■ **WHAT THE TASK REQUIRES**: Write back each entry precisely as it is given.

++++++

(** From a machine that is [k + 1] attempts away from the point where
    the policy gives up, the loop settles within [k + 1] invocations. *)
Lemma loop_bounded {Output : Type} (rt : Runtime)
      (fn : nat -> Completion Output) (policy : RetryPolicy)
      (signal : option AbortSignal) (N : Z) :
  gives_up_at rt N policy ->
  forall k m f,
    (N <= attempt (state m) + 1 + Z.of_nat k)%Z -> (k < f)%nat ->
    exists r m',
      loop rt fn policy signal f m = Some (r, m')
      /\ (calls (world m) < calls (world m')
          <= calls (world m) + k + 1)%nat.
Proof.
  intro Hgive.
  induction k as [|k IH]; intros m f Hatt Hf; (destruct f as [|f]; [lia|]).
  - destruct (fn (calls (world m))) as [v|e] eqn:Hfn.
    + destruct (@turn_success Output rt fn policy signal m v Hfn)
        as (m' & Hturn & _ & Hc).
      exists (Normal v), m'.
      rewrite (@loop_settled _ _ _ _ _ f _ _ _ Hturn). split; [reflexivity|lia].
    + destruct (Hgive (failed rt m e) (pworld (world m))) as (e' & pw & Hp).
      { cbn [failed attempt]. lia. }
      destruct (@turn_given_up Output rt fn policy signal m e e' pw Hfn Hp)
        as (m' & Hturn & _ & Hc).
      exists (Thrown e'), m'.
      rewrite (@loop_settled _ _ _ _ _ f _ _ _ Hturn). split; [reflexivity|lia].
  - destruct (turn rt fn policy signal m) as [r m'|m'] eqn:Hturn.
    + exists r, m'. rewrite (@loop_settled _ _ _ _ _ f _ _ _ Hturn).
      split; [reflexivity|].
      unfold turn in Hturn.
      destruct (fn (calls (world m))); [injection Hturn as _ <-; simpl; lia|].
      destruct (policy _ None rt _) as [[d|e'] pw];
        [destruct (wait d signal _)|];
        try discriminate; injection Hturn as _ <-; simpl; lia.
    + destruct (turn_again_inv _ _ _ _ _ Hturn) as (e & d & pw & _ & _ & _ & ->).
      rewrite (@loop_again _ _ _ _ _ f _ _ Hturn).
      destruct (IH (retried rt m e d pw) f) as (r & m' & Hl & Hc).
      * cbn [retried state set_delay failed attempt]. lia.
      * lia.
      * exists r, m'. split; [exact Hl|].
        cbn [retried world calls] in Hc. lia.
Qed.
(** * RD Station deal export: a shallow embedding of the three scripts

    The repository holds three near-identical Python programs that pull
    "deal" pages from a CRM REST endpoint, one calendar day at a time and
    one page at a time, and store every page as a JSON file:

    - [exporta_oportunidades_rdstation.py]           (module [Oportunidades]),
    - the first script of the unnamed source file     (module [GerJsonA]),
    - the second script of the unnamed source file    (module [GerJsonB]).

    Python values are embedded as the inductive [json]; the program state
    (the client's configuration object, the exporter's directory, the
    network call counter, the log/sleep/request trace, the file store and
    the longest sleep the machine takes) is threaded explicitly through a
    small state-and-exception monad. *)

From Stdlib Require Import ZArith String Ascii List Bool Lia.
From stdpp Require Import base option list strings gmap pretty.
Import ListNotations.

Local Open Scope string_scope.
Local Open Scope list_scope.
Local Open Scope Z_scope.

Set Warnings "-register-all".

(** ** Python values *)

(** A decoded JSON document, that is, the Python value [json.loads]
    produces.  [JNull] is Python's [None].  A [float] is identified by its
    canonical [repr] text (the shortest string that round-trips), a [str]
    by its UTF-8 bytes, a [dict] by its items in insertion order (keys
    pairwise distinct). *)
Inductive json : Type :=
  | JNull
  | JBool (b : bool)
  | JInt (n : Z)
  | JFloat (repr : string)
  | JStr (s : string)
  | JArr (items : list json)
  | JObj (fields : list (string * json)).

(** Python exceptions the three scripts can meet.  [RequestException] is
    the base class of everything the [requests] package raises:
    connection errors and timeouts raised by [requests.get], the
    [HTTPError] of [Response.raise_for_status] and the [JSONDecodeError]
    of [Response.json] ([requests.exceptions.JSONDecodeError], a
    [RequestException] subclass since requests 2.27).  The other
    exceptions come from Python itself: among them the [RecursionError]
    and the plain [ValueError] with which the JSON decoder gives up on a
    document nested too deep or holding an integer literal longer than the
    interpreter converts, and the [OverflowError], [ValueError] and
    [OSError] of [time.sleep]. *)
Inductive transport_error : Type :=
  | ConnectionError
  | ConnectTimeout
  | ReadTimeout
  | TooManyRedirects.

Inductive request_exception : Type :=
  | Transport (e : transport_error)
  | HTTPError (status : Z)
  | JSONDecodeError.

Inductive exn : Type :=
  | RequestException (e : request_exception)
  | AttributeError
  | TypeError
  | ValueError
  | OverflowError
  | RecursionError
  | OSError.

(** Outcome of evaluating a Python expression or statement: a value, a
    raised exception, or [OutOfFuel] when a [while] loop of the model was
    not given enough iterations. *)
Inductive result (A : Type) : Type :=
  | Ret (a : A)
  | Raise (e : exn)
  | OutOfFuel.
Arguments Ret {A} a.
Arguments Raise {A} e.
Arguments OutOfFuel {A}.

++++++

■ **ANSWER BOX**:
(** From a machine that is [k + 1] attempts away from the point where
    the policy gives up, the loop settles within [k + 1] invocations. *)
Lemma loop_bounded {Output : Type} (rt : Runtime)
      (fn : nat -> Completion Output) (policy : RetryPolicy)
      (signal : option AbortSignal) (N : Z) :
  gives_up_at rt N policy ->
  forall k m f,
    (N <= attempt (state m) + 1 + Z.of_nat k)%Z -> (k < f)%nat ->
    exists r m',
      loop rt fn policy signal f m = Some (r, m')
      /\ (calls (world m) < calls (world m')
          <= calls (world m) + k + 1)%nat.
Proof.
  intro Hgive.
  induction k as [|k IH]; intros m f Hatt Hf; (destruct f as [|f]; [lia|]).
  - destruct (fn (calls (world m))) as [v|e] eqn:Hfn.
    + destruct (@turn_success Output rt fn policy signal m v Hfn)
        as (m' & Hturn & _ & Hc).
      exists (Normal v), m'.
      rewrite (@loop_settled _ _ _ _ _ f _ _ _ Hturn). split; [reflexivity|lia].
    + destruct (Hgive (failed rt m e) (pworld (world m))) as (e' & pw & Hp).
      { cbn [failed attempt]. lia. }
      destruct (@turn_given_up Output rt fn policy signal m e e' pw Hfn Hp)
        as (m' & Hturn & _ & Hc).
      exists (Thrown e'), m'.
      rewrite (@loop_settled _ _ _ _ _ f _ _ _ Hturn). split; [reflexivity|lia].
  - destruct (turn rt fn policy signal m) as [r m'|m'] eqn:Hturn.
    + exists r, m'. rewrite (@loop_settled _ _ _ _ _ f _ _ _ Hturn).
      split; [reflexivity|].
      unfold turn in Hturn.
      destruct (fn (calls (world m))); [injection Hturn as _ <-; simpl; lia|].
      destruct (policy _ None rt _) as [[d|e'] pw];
        [destruct (wait d signal _)|];
        try discriminate; injection Hturn as _ <-; simpl; lia.
    + destruct (turn_again_inv _ _ _ _ _ Hturn) as (e & d & pw & _ & _ & _ & ->).
      rewrite (@loop_again _ _ _ _ _ f _ _ Hturn).
      destruct (IH (retried rt m e d pw) f) as (r & m' & Hl & Hc).
      * cbn [retried state set_delay failed attempt]. lia.
      * lia.
      * exists r, m'. split; [exact Hl|].
        cbn [retried world calls] in Hc. lia.
Qed.
(** * RD Station deal export: a shallow embedding of the three scripts

    The repository holds three near-identical Python programs that pull
    "deal" pages from a CRM REST endpoint, one calendar day at a time and
    one page at a time, and store every page as a JSON file:

    - [exporta_oportunidades_rdstation.py]           (module [Oportunidades]),
    - the first script of the unnamed source file     (module [GerJsonA]),
    - the second script of the unnamed source file    (module [GerJsonB]).

    Python values are embedded as the inductive [json]; the program state
    (the client's configuration object, the exporter's directory, the
    network call counter, the log/sleep/request trace, the file store and
    the longest sleep the machine takes) is threaded explicitly through a
    small state-and-exception monad. *)

From Stdlib Require Import ZArith String Ascii List Bool Lia.
From stdpp Require Import base option list strings gmap pretty.
Import ListNotations.

Local Open Scope string_scope.
Local Open Scope list_scope.
Local Open Scope Z_scope.

Set Warnings "-register-all".

(** ** Python values *)

(** A decoded JSON document, that is, the Python value [json.loads]
    produces.  [JNull] is Python's [None].  A [float] is identified by its
    canonical [repr] text (the shortest string that round-trips), a [str]
    by its UTF-8 bytes, a [dict] by its items in insertion order (keys
    pairwise distinct). *)
Inductive json : Type :=
  | JNull
  | JBool (b : bool)
  | JInt (n : Z)
  | JFloat (repr : string)
  | JStr (s : string)
  | JArr (items : list json)
  | JObj (fields : list (string * json)).

(** Python exceptions the three scripts can meet.  [RequestException] is
    the base class of everything the [requests] package raises:
    connection errors and timeouts raised by [requests.get], the
    [HTTPError] of [Response.raise_for_status] and the [JSONDecodeError]
    of [Response.json] ([requests.exceptions.JSONDecodeError], a
    [RequestException] subclass since requests 2.27).  The other
    exceptions come from Python itself: among them the [RecursionError]
    and the plain [ValueError] with which the JSON decoder gives up on a
    document nested too deep or holding an integer literal longer than the
    interpreter converts, and the [OverflowError], [ValueError] and
    [OSError] of [time.sleep]. *)
Inductive transport_error : Type :=
  | ConnectionError
  | ConnectTimeout
  | ReadTimeout
  | TooManyRedirects.

Inductive request_exception : Type :=
  | Transport (e : transport_error)
  | HTTPError (status : Z)
  | JSONDecodeError.

Inductive exn : Type :=
  | RequestException (e : request_exception)
  | AttributeError
  | TypeError
  | ValueError
  | OverflowError
  | RecursionError
  | OSError.

(** Outcome of evaluating a Python expression or statement: a value, a
    raised exception, or [OutOfFuel] when a [while] loop of the model was
    not given enough iterations. *)
Inductive result (A : Type) : Type :=
  | Ret (a : A)
  | Raise (e : exn)
  | OutOfFuel.
Arguments Ret {A} a.
Arguments Raise {A} e.
Arguments OutOfFuel {A}.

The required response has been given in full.